DATA IN THIS EXERCISE: Begin

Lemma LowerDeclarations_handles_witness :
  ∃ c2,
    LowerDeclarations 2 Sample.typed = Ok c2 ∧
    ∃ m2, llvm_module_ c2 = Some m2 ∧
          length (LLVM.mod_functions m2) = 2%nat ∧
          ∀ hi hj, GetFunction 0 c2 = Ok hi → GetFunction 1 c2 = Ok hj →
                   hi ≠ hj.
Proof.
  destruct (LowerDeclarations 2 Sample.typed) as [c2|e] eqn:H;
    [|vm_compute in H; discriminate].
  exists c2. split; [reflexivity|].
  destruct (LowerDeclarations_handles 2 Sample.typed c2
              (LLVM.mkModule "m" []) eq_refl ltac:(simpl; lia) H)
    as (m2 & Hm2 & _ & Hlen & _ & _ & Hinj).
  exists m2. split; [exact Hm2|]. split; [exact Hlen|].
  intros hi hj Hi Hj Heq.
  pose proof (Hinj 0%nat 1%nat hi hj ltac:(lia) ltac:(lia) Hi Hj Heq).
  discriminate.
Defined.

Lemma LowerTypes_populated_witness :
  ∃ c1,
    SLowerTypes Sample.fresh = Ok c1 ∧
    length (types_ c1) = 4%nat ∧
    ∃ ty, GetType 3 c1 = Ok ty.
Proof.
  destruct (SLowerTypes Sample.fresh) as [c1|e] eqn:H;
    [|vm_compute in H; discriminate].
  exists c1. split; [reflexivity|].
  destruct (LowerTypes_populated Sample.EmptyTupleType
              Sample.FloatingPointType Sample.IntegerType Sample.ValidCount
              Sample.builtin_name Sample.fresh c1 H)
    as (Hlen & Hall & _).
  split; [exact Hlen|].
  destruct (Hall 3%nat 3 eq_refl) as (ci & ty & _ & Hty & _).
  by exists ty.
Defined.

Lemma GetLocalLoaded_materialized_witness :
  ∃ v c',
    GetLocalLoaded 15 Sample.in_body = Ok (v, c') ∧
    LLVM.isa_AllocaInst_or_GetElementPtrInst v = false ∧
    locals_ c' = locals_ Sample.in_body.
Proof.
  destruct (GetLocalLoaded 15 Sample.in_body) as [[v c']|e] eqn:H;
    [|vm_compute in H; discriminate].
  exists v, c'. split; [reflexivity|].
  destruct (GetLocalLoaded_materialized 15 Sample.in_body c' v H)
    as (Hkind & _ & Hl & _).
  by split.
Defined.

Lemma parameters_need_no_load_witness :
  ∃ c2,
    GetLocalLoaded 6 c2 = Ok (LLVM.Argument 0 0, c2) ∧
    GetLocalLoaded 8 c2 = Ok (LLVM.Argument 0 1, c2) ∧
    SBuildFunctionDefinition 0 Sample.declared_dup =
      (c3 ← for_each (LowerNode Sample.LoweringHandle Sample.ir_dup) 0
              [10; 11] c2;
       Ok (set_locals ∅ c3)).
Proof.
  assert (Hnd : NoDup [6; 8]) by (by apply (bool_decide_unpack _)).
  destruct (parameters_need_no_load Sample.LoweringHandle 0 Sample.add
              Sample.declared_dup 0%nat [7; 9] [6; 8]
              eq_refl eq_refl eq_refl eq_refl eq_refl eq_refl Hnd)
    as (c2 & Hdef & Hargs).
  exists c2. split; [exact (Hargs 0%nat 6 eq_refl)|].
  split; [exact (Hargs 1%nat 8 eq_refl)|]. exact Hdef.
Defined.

DATA IN THIS EXERCISE: End

WORK INSTRUCTIONS: Only lines holding the string "typed" are wanted; gather each one from the entries above.

EXERCISE SOLUTION:
    LowerDeclarations 2 Sample.typed = Ok c2 ∧
  destruct (LowerDeclarations 2 Sample.typed) as [c2|e] eqn:H;
  destruct (LowerDeclarations_handles 2 Sample.typed c2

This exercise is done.